§ **TASK DIRECTIONS**
Every line that contains the word "backspace" should be copied from the records below.

Content starts

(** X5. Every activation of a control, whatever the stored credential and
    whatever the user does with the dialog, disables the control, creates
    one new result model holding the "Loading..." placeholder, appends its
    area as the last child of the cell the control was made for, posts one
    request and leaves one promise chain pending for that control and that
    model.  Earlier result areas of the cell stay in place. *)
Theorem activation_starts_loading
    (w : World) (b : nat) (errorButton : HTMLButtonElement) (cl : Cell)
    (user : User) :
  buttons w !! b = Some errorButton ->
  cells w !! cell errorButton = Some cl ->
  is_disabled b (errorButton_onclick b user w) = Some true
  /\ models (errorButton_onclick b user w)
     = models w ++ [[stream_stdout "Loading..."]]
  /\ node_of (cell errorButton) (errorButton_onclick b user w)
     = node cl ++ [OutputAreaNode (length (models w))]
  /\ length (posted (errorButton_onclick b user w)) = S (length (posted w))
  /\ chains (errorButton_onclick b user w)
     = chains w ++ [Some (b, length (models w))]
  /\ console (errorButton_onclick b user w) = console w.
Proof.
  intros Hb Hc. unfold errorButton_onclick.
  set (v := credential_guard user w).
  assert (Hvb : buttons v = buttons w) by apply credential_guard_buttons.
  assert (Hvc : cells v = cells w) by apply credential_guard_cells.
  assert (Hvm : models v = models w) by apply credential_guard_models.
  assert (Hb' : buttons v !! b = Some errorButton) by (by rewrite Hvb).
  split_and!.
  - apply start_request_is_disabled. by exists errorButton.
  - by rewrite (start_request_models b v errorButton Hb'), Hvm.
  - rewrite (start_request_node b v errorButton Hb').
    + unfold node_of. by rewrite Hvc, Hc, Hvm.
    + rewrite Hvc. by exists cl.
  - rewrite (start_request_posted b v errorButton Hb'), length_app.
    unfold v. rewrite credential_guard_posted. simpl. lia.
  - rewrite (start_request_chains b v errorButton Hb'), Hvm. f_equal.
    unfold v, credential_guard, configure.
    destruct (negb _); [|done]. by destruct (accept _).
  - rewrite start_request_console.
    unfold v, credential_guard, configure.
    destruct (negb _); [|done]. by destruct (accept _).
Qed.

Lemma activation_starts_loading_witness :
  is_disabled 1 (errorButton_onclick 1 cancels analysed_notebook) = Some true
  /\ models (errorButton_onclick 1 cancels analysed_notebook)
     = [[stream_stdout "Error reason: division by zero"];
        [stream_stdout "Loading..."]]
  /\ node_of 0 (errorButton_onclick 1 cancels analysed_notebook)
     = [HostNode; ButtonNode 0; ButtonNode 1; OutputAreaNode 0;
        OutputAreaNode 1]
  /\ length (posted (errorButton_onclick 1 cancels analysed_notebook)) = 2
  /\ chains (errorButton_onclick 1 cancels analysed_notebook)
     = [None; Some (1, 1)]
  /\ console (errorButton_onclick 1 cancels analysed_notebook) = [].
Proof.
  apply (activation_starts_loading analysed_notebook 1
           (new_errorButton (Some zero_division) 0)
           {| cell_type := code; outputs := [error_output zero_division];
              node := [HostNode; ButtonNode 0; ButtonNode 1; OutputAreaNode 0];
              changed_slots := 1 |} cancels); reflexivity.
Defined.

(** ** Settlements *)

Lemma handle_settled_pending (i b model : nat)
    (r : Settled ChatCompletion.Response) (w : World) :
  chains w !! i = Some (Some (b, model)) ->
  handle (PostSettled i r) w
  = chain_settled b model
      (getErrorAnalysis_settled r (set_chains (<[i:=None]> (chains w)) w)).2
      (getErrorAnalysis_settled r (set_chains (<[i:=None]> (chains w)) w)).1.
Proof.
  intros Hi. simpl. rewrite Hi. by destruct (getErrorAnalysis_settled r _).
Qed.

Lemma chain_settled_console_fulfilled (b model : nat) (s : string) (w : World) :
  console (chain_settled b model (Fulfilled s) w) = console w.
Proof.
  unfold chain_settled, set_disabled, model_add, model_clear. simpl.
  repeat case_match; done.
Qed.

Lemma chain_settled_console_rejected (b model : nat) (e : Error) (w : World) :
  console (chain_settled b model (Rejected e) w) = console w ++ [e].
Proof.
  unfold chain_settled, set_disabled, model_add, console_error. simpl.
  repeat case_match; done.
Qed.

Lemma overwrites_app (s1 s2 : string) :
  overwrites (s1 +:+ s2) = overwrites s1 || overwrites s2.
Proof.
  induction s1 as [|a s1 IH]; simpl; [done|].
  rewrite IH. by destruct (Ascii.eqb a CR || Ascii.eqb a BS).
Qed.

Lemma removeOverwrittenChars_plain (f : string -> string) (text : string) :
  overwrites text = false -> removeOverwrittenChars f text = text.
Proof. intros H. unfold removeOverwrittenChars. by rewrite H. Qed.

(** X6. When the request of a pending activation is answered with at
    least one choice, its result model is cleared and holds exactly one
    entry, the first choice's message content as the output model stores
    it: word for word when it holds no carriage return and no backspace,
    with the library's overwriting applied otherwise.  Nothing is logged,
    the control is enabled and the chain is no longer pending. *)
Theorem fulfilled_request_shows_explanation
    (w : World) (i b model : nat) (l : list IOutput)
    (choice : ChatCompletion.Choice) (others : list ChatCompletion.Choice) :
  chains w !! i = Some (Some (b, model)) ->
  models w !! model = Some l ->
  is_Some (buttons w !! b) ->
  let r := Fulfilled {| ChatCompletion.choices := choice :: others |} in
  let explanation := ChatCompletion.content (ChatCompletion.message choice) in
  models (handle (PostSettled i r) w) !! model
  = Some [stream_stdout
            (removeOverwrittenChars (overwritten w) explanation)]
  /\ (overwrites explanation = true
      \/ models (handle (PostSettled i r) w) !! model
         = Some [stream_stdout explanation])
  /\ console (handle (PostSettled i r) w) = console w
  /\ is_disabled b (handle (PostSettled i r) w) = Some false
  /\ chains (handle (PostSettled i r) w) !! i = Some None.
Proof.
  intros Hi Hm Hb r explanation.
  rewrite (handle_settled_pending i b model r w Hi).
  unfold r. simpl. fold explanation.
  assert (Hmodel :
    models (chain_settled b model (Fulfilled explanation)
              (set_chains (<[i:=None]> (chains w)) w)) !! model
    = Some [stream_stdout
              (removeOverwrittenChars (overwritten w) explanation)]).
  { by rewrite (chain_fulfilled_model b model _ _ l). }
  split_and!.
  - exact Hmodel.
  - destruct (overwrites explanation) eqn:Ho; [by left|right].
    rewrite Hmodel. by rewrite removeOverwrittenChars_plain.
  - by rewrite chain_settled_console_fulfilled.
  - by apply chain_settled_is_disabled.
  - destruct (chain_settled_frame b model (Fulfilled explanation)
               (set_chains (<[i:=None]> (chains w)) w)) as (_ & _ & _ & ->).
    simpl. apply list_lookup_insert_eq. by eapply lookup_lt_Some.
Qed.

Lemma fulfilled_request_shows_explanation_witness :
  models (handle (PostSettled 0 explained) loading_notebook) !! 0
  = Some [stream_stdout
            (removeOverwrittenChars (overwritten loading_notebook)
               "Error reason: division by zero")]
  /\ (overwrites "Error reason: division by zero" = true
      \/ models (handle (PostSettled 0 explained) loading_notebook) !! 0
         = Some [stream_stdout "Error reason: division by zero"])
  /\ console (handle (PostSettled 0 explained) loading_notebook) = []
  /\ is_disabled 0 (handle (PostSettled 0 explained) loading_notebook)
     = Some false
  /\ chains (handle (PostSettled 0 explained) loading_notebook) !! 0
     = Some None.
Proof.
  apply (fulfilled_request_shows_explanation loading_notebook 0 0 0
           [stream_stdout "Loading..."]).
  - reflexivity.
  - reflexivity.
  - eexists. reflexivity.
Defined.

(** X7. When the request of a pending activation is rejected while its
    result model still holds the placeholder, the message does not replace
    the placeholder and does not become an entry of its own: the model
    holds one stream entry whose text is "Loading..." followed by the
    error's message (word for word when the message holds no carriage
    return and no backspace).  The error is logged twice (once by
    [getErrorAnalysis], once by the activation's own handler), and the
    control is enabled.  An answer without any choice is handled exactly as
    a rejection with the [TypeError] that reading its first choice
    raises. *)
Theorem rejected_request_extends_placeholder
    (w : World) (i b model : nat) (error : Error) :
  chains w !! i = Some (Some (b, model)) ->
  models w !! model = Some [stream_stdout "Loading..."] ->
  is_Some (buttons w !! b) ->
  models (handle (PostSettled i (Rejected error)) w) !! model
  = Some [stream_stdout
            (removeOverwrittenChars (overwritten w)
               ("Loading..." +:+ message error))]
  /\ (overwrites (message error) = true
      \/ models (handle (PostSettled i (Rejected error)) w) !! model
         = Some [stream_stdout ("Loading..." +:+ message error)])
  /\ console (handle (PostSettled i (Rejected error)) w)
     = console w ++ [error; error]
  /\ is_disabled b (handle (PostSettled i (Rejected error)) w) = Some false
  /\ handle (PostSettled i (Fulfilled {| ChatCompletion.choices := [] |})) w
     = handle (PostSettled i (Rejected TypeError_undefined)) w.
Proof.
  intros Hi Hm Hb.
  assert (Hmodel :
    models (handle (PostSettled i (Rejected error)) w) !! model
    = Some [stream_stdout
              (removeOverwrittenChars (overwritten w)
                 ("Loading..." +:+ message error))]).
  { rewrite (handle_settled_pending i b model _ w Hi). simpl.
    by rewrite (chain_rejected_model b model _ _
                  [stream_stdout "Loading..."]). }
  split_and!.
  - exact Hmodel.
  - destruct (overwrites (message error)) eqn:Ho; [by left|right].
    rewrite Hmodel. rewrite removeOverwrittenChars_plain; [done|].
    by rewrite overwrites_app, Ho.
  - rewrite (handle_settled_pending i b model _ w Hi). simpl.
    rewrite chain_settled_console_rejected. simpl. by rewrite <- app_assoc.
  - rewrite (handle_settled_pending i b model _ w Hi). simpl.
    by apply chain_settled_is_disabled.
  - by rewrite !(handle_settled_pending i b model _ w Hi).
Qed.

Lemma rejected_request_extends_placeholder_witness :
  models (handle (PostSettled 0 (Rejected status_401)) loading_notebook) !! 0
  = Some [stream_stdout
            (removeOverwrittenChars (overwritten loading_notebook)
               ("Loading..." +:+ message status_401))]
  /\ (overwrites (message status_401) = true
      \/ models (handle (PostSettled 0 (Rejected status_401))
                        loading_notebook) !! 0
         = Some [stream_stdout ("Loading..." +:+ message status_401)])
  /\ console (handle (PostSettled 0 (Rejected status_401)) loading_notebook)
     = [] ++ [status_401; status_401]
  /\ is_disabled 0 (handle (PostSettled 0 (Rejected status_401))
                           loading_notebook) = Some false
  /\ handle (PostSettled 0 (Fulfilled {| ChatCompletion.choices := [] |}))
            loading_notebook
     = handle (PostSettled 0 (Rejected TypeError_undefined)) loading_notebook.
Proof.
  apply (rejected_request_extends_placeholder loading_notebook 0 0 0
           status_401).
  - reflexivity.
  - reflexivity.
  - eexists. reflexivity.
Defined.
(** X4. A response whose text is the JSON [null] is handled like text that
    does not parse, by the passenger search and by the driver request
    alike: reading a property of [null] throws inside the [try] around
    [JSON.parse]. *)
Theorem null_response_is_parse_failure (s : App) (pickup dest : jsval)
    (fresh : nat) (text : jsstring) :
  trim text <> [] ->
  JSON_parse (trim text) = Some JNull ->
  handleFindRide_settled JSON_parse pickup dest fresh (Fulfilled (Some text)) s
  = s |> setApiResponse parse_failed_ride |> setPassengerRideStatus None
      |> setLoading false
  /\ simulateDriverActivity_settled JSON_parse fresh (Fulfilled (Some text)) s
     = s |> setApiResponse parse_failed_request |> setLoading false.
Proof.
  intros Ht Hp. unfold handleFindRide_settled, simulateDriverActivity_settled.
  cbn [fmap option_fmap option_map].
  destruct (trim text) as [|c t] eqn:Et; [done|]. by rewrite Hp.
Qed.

Content ends

§ **WRITTEN RESPONSE**
    it: word for word when it holds no carriage return and no backspace,
    return and no backspace).  The error is logged twice (once by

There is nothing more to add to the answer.